17. The reference to Sections 21 and 22 of the Registration Act by the Counsel of the appellants is misconceived. Section 21 of the Registration Act provides that no document shall be accepted for registration unless it contains sufficient discription of property and maps or plans. Section 22 of the Registration Act provides that the State Government may prescribe that for purposes of Section 27 the houses not in town and land may be described by reference to Government map or survey. The said provision only provides that Registration Officer may refuse the registration when there is no complete discription of the property. However, it does not mean that if the registration has been made in contravention of the same the document would be null and void. Inaccurate or insufficient discription does not invalidate the document of registration. Thus, I am unable to agree with the submission that due to non mention of plot number in the sale deeds the same shall be held to be null and void in the eye of law. In cases where it is not possible to identify the property on the basis of the sale deed and other admissible evidence brought on the record the Court may negative the claim. In this case the final Court of fact has found that the identity of the lands has been established. Thus, the submission advanced on behalf of the appellants is devoid of merit.
18. Last submission advanced on behalf of the appellant is that the question of possession has been erroneously decided, The plaintiffs have filed the suit for possession on the basis of title and as such the suit is covered by Article 65 of the Limitation Act. The plaintiffs have to prove title only. He need not prove that he was in possession within 12 years of the suit. The defendants can only succeed if he proves that his possession has become advere to the plaintiffs.
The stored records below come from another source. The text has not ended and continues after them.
(** * A shallow embedding of the Telegram VTU bot

    The development follows the layout of the repository:

    - [Js]        the fragment of JavaScript values the handlers compute with
                  (numbers, strings, JSON values, exceptions);
    - [Eff]       a small state-and-exception monad for handler bodies;
    - [Database]  [services/database.js], the wallet ledger and the
                  transaction record store;
    - [Paystack]  [services/paystack.js], the payment gateway adapter;
    - [VTPass]    [services/vtpass.js], the billing provider adapter;
    - [Reference] the transaction references of [index.js];
    - [Bot]       [index.js]: the message handler;
    - [Reconcile] [index.js]: the payment webhook and the polling fallback;
    - [Samples]   stores, sessions and events for the examples.

    The properties follow the definitions, in the same order.

    Idealisations, stated once:
    - a JavaScript number is [NaN] or an exact rational; binary rounding
      and the two infinities are outside the model ([Handlers.plain_amount]
      delimits the amounts a user can type on which this changes no
      decision of a handler);
    - a string is a sequence of bytes, the UTF-8 encoding of the text;
      white space is recognised in that encoding, letters change case in
      ASCII only;
    - every handler runs to completion before the next event is taken;
    - the record store and the chat platform do what they are asked: a
      call to them fails only where the code of the repository throws;
    - what the payment gateway and the billing provider answer is an input
      of the handler that asks. *)

From Stdlib Require Import ZArith QArith Qround Lqa String Ascii List Lia.
From stdpp Require Import base option list strings gmap pretty.
From Equations Require Import Equations.

Set Warnings "-register-all".
Local Open Scope string_scope.

(* ===================================================================== *)
(** * JavaScript values *)
(* ===================================================================== *)

Module Js.

(** ** Numbers *)

Inductive number :=
| NaN
| Num (q : Q).

Definition Qltb (a b : Q) : bool := negb (Qle_bool b a).

(** [isNaN(n)] *)
Definition isNaN (n : number) : bool :=
  match n with NaN => true | Num _ => false end.

(** [a < b]; any comparison with [NaN] is false. *)
Definition lt (a b : number) : bool :=
  match a, b with
  | Num x, Num y => Qltb x y
  | _, _ => false
  end.

Definition add (a b : number) : number :=
  match a, b with
  | Num x, Num y => Num (x + y)
  | _, _ => NaN
  end.

Definition sub (a b : number) : number :=
  match a, b with
  | Num x, Num y => Num (x - y)
  | _, _ => NaN
  end.

(** [a / 100] *)
Definition div100 (a : number) : number :=
  match a with
  | Num x => Num (x / 100)
  | NaN => NaN
  end.

(** [!n] on a number: zero and [NaN] are falsy. *)
Definition falsy_number (n : number) : bool :=
  match n with
  | NaN => true
  | Num q => Qeq_bool q 0
  end.

(** [q.toFixed(2)] read back as a number: the nearest multiple of 1/100,
    ties away from zero. *)
Definition round_cents (q : Q) : Z := Qfloor (q * 100 + (1 # 2)).

Definition toFixed2_Q (q : Q) : Q :=
  if Qltb q 0 then - (round_cents (- q) # 100) else round_cents q # 100.

(** [parseFloat(n.toFixed(2))] *)
Definition toFixed2 (n : number) : number :=
  match n with
  | Num q => Num (toFixed2_Q q)
  | NaN => NaN
  end.

(** ** Strings *)

Definition is_digit (c : ascii) : bool :=
  let n := nat_of_ascii c in (48 <=? n)%nat && (n <=? 57)%nat.

(** White space, as [trim] and [parseFloat] see it ([WhiteSpace] and
    [LineTerminator]), in its UTF-8 encoding.  One byte: space, tab, line
    feed, vertical tab, form feed, carriage return. *)
Definition is_space (c : ascii) : bool :=
  let n := nat_of_ascii c in
  ((n =? 32) || (n =? 9) || (n =? 10) || (n =? 11) || (n =? 12) || (n =? 13))%nat.

(** Two bytes: U+00A0 ([C2 A0]). *)
Definition is_space2 (c1 c2 : ascii) : bool :=
  ((nat_of_ascii c1 =? 194) && (nat_of_ascii c2 =? 160))%nat.

(** Three bytes: U+1680 ([E1 9A 80]), U+2000 to U+200A ([E2 80 80] to
    [E2 80 8A]), U+2028 and U+2029 ([E2 80 A8], [E2 80 A9]), U+202F
    ([E2 80 AF]), U+205F ([E2 81 9F]), U+3000 ([E3 80 80]) and U+FEFF
    ([EF BB BF]). *)
Definition is_space3 (c1 c2 c3 : ascii) : bool :=
  let a := nat_of_ascii c1 in
  let b := nat_of_ascii c2 in
  let c := nat_of_ascii c3 in
  ((a =? 225) && (b =? 154) && (c =? 128)
   || (a =? 226) && (b =? 128)
      && ((128 <=? c) && (c <=? 138) || (c =? 168) || (c =? 169) || (c =? 175))
   || (a =? 226) && (b =? 129) && (c =? 159)
   || (a =? 227) && (b =? 128) && (c =? 128)
   || (a =? 239) && (b =? 187) && (c =? 191))%nat.

Fixpoint filter_chars (keep : ascii -> bool) (s : string) : string :=
  match s with
  | EmptyString => EmptyString
  | String c r => if keep c then String c (filter_chars keep r) else filter_chars keep r
  end.

Fixpoint all_chars (p : ascii -> bool) (s : string) : bool :=
  match s with
  | EmptyString => true
  | String c r => p c && all_chars p r
  end.

(** [s.replace(/\D/g, "")] *)
Definition strip_non_digits (s : string) : string := filter_chars is_digit s.

(** [s.replace(/[<>{}]/g, "")] *)
Definition sanitize (s : string) : string :=
  filter_chars
    (fun c => negb (Ascii.eqb c "<" || Ascii.eqb c ">" || Ascii.eqb c "{" || Ascii.eqb c "}"))
    s.

(** [/^\d{10,14}$/.test(s)] *)
Definition phone_ok (s : string) : bool :=
  all_chars is_digit s && (10 <=? String.length s)%nat && (String.length s <=? 14)%nat.

(** [/^\d{10,}$/.test(s)] *)
Definition long_digits_ok (s : string) : bool :=
  all_chars is_digit s && (10 <=? String.length s)%nat.

Definition lower_char (c : ascii) : ascii :=
  let n := nat_of_ascii c in
  if (65 <=? n)%nat && (n <=? 90)%nat then ascii_of_nat (n + 32) else c.

(** [s.toLowerCase()] on the ASCII letters. *)
Fixpoint toLowerCase (s : string) : string :=
  match s with
  | EmptyString => EmptyString
  | String c r => String (lower_char c) (toLowerCase r)
  end.

(** [s.trimStart()]: the text without the white space characters it
    starts with. *)
Fixpoint trim_start (s : string) : string :=
  match s with
  | EmptyString => EmptyString
  | String c1 r1 =>
      if is_space c1 then trim_start r1
      else
        match r1 with
        | String c2 r2 =>
            if is_space2 c1 c2 then trim_start r2
            else
              match r2 with
              | String c3 r3 => if is_space3 c1 c2 c3 then trim_start r3 else s
              | EmptyString => s
              end
        | EmptyString => s
        end
  end.

(** [s.trimEnd()]: a byte is kept as long as what starts with it is not
    white space to the end. *)
Fixpoint trim_end (s : string) : string :=
  match s with
  | EmptyString => EmptyString
  | String c r =>
      if String.eqb (trim_start s) EmptyString then EmptyString
      else String c (trim_end r)
  end.

(** [s.trim()] *)
Definition trim (s : string) : string := trim_end (trim_start s).

(** [s.split(sep)] for a one-character separator: the pieces between the
    separators, in order; a string without separator is its only piece. *)
Fixpoint split (sep : ascii) (s : string) : list string :=
  match s with
  | EmptyString => [EmptyString]
  | String c r =>
      if Ascii.eqb c sep then EmptyString :: split sep r
      else match split sep r with
           | [] => [String c EmptyString]
           | piece :: pieces => String c piece :: pieces
           end
  end.

Definition has_char (c : ascii) (s : string) : bool :=
  negb (all_chars (fun d => negb (Ascii.eqb d c)) s).

(** ** [parseFloat] on a string

    The longest prefix, after leading white space, that is a decimal literal
    (sign, digits, fraction, exponent).  The literal [Infinity] denotes a
    value outside the model and is read as [NaN] here. *)

Definition digit_val (c : ascii) : Z := Z.of_nat (nat_of_ascii c) - 48.

(** Reads a run of digits: its value, its length and what follows it. *)
Fixpoint read_digits (s : string) (acc : Z) (count : nat) : Z * nat * string :=
  match s with
  | EmptyString => (acc, count, s)
  | String c r =>
      if is_digit c then read_digits r (acc * 10 + digit_val c) (S count)
      else (acc, count, s)
  end.

Definition read_sign (s : string) : Z * string :=
  match s with
  | String c r =>
      if Ascii.eqb c "+" then (1%Z, r)
      else if Ascii.eqb c "-" then ((-1)%Z, r)
      else (1%Z, s)
  | EmptyString => (1%Z, s)
  end.

(** The exponent part, when one is there: [e] or [E], a sign, digits. *)
Definition read_exponent (s : string) : Z :=
  match s with
  | String c r =>
      if Ascii.eqb c "e" || Ascii.eqb c "E" then
        let '(sg, r1) := read_sign r in
        let '(e, n, _) := read_digits r1 0 0 in
        match n with O => 0%Z | S _ => (sg * e)%Z end
      else 0%Z
  | EmptyString => 0%Z
  end.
There is contest between the parties regarding title and possession and the appellate Court having found the title of the plaintiffs over the suit land has mentioned the maxim that possession follows the title but he has not relied upon the said maxim only to decide the question of possession. He has considered the evidence of possession adduced by both the parties and has come to a definite finding that plaintiffs are in possession. The appellate Court has also considered the case of the defendants appellants in detail and rejected the same. In my view the last submission is also devoid of substance.
19. In my view, none of the points raised on behalf of the appellants is substantial question of law requiring interference by this Court and, accordingly, the appeals are dismissed with cost.